Le parole con cui comincia Futuro ancestrale esprimono già il gesto fondamentale del pensiero di Ailton Krenak: attingere da un passato remoto, di tradizioni orali e di relazioni con l’ambiente, per pensare un futuro globale. Krenak lo fa articolando un discorso scritto, rivolto soprattutto agli abitanti delle civiltà urbane contemporanee. Il suo pensiero non si può classificare rigidamente secondo le nostre consuete categorie: è insieme poetico e politico, filosofico e animista, apocalittico ed ecologico. Seguendo il filo che lo tiene insieme, bisogna risalire fino alla storia del suo popolo.

I Krenak appartengono a un gruppo di popoli che i primi esploratori europei chiamarono Botocudos, in riferimento ai dischi inseriti nelle orecchie e nelle labbra (in portoghese: botoque). Erano abitanti seminomadi della costa orientale del Brasile, che nell’Ottocento si stabilirono nell’area del Rio Doce.

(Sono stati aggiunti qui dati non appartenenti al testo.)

Lemma encode_length F : sized F -> length (encode F) = 512%nat.
Proof.
  intros HF. unfold encode, encode_in. cbn [mbind list_bind all_fields]. rewrite !length_app. pose proof (fun f => HF f) as H. 
  assert (HS : forall f, length (F f) = Z.to_nat (sizeof f)) by (intros f; specialize (HF f); lia). rewrite !HS. done.
Qed.

(** Writing over a part of what has been written. *)
Lemma put_inside p pre old post l m : (length l <= length old)%nat ->
  put (p + Z.of_nat (length pre)) l (put p (pre ++ old ++ post) m) = put p (pre ++ (l ++ drop (length l) old) ++ post) m.
Proof.
  intros Hl. apply map_eq. intros a. rewrite !lookup_put, !length_app, length_drop.
  destruct (decide (p + Z.of_nat (length pre) <= a < p + Z.of_nat (length pre) + Z.of_nat (length l))) as [H1|H1].
  - rewrite decide_True by lia. rewrite lookup_app_r by lia. rewrite !lookup_app_l by (rewrite ?length_app; lia). f_equal. lia.
  - destruct (decide (p <= a < _)) as [H2|H2]; [rewrite decide_True by lia|by rewrite decide_False by lia].
    destruct (decide (a < p + Z.of_nat (length pre))); [by rewrite !lookup_app_l by lia|].
    rewrite !(lookup_app_r pre) by lia. set (i := (Z.to_nat (a - p) - length pre)%nat). assert (length l <= i)%nat by lia.
    destruct (decide (i < length old)%nat).
    + rewrite lookup_app_l by lia. rewrite (lookup_app_l (l ++ _)) by (rewrite length_app, length_drop; lia). rewrite lookup_app_r, lookup_drop by lia. f_equal. lia.
    + rewrite (lookup_app_r old) by lia. rewrite (lookup_app_r (l ++ _)) by (rewrite length_app, length_drop; lia). f_equal. rewrite length_app, length_drop. lia.
Qed.

Lemma put_field h F f l m : sized F -> Z.of_nat (length l) <= sizeof f ->
  put (h + offsetof f) l (put h (encode F) m) = put h (encode (set_field f l F)) m.
Proof.
  intros HF Hl. destruct (encode_split F f all_fields HF all_fields_nodup (all_fields_all f)) as (pre & post & E & EL & ES).
  unfold encode, offsetof. rewrite E, ES, <- EL. apply put_inside. specialize (HF f). lia.
Qed.

Lemma field_at h F f m : sized F -> bytes_at (put h (encode F) m) (h + offsetof f) (F f).
Proof.
  intros HF. destruct (encode_split F f all_fields HF all_fields_nodup (all_fields_all f)) as (pre & post & E & EL & _).
  unfold encode, offsetof. rewrite E, <- EL. pose proof (bytes_at_put m h (pre ++ F f ++ post)) as H. apply bytes_at_app in H as [_ H]. by apply bytes_at_app in H as [H _].
Qed.

Lemma offset_range f : 0 <= offsetof f /\ offsetof f + sizeof f <= 512.
Proof. by destruct f. Qed.

(** ** The checksum *)

Fixpoint chk (i : Z) (l : list Z) : Z :=
  match l with [] => 0 | b :: l => (if (offsetof Chksum <=? i) && (i <? offsetof Chksum + sizeof Chksum) then ch " " else b) + chk (i + 1) l end.

Lemma chk_app l k : forall i, chk i (l ++ k) = chk i l + chk (i + Z.of_nat (length l)) k.
Proof.
  induction l as [|b l IH]; intros i; cbn [chk app length]; [by rewrite Z.add_0_r|]. rewrite IH. replace (i + Z.of_nat (S (length l))) with (i + 1 + Z.of_nat (length l)) by lia. lia.
Qed.
(** X30. [CreateGroup] rejects a blank creator id before any call.
    Past that it reads the clock and creates the group at the provider
    before it checks the name: with an empty name the provider has been
    called and [ErrNameRequired] comes back with nothing saved.  With a
    name and a group id from the provider, the group saved has the
    command's description and the creator as its only member, as owner. *)
Theorem CreateGroup_provider_first (s : Service E) (cmd : CreateInput)
    (e : E) (tr : list Call) :
  let run := CreateGroup s cmd (e, tr) in
  let payload := {| p_Name := in_Name cmd; p_Description := in_Description cmd;
                    p_CreatorID := in_CreatorID cmd; p_AvatarURL := in_AvatarURL cmd;
                    p_LangTag := in_LangTag cmd; p_Open := in_Open cmd |} in
  (forall err, shared.PlayerID_Validate (in_CreatorID cmd) = Some err ->
     run = (Ok ({| out_GroupID := ""; out_Handle := "" |}, Some err), (e, tr))) /\
  (forall now e1 result e2,
     shared.PlayerID_Validate (in_CreatorID cmd) = None ->
     Clock s e = (now, e1) ->
     @ProviderCreateGroup E (Prov s) payload e1 = ((result, None), e2) ->
     shared.GroupID_Validate (r_GroupID result) = None ->
     let calls := (tr ++ [CallClock; CallProviderCreateGroup payload])%list in
     (in_Name cmd = "" ->
        run = (Ok ({| out_GroupID := ""; out_Handle := "" |}, Some ErrNameRequired),
               (e2, calls))) /\
     (in_Name cmd <> "" ->
        let g := {| ID := r_GroupID result; Name := in_Name cmd;
                    Description := in_Description cmd;
                    Members := Some {[ in_CreatorID cmd :=
                      {| PlayerID := in_CreatorID cmd; mem_Role := RoleOwner;
                         JoinedAt := now |} ]};
                    CreatedAt := now; UpdatedAt := now |} in
        forall serr e3, @Save E (Repo s) g e2 = (serr, e3) ->
          run = (Ok (match serr with
                     | Some err => ({| out_GroupID := ""; out_Handle := "" |}, Some err)
                     | None => ({| out_GroupID := r_GroupID result;
                                   out_Handle := r_Handle result |}, None)
                     end),
                 (e3, (calls ++ [CallRepoSave g])%list)))).
Proof.
  intros run payload. subst run payload. unfold CreateGroup. split.
  - intros err ->. reflexivity.
  - intros now e1 result e2 Hc Hclock Hprov Hid. rewrite Hc. eff_unfold.
    rewrite Hclock. eff_trace. rewrite Hprov. eff_trace.
    unfold NewGroup. rewrite Hid, Hc. split.
    + intros ->. reflexivity.
    + intros Hname. destruct (String.eqb_spec (in_Name cmd) ""); [contradiction |].
      intros serr e3 Hsave. cbn [ID Name Members CreatedAt UpdatedAt].
      eff_trace. rewrite Hsave. eff_trace. destruct serr; reflexivity.
Qed.

End GroupServiceFacts.

Section GroupServiceExamples.
Import group groups.

Lemma CreateGroup_provider_first_witness :
  CreateGroup fixtures.groupService
    (mkCreateInput "p1" "" "a guild" true "" "en")
    (fixtures.mkGroupEnv [] fixtures.t0, [])
  = (Ok ({| out_GroupID := ""; out_Handle := "" |}, Some ErrNameRequired),
     (fixtures.mkGroupEnv [] fixtures.t0,
      [CallClock;
       CallProviderCreateGroup (mkCreateGroupPayload "" "a guild" "p1" "" "en" true)])).
Proof.
  destruct (CreateGroup_provider_first fixtures.groupService
              (mkCreateInput "p1" "" "a guild" true "" "en")
              (fixtures.mkGroupEnv [] fixtures.t0) []) as [_ H].
  destruct (H fixtures.t0 (fixtures.mkGroupEnv [] fixtures.t0)
              (mkCreateGroupResult "g1" "guild")
              (fixtures.mkGroupEnv [] fixtures.t0)
              eq_refl eq_refl eq_refl eq_refl) as [Hempty _].
  exact (Hempty eq_refl).
Defined.

End GroupServiceExamples.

Dopo secoli di infondate accuse di cannibalismo, nel 1808 il governo coloniale portoghese dichiarò una «giusta guerra» contro i Botocudos, colpevoli di resistere alla civilizzazione, confiscandone le terre per distribuirle ai coloni. Soltanto nel 1920 i pochi superstiti di questa popolazione ricevettero alcune terre dal Servizio di Protezione dell’Indio, un’agenzia governativa fondata in reazione alle accuse di genocidio, che cercò di incorporarli nello Stato brasiliano, e poi furono più volte spostati dagli organi federali che ripresero le stesse funzioni. In seguito ai massacri, alle deportazioni e alle mescolanze etniche, oggi rimangono poco più di duecento Krenak.1

Nel 1818, Georg Heinrich von Langsdorff, esploratore tedesco e console dell’Impero russo a Rio de Janeiro, ricevette in dono un quindicenne Botocudo. Lo prese come assistente nelle sue spedizioni naturalistiche, lo mandò a cercare farfalle sull’isola di Sant’Elena, e quando il ragazzo morì prematuramente nel 1820 conservò il suo teschio – un oggetto molto richiesto dai naturalisti in Europa.2 Un altro naturalista tedesco interessato a procurarsi uno di questi teschi, il principe Maximilian von Wied-Neuwied – che aveva avuto come precettore nientemeno che Alexander von Humboldt – condusse una spedizione tra i Botocudos tra il 1815 e il 1817. I suoi resoconti etnografici sono testimonianze preziose sull’aspetto e le usanze di quel popolo. Nonostante il suo rigoroso interesse scientifico e la precisione delle sue osservazioni, von Wied-Neuwied condivideva i pregiudizi comuni dell’epoca, considerando i Botocudos «rozzi selvaggi», caratterizzati da pigrizia e ghiottoneria, bellicosi e convinti di «idee stravaganti» sugli spiriti della foresta.3 Del resto, il principale interesse degli esploratori dell’epoca consisteva nell’analisi delle risorse e della varietà biologica delle terre amazzoniche, e gli «uomini di natura» facevano parte di questo scenario. Il cranio di un Krenak morto era più interessante del suo pensiero.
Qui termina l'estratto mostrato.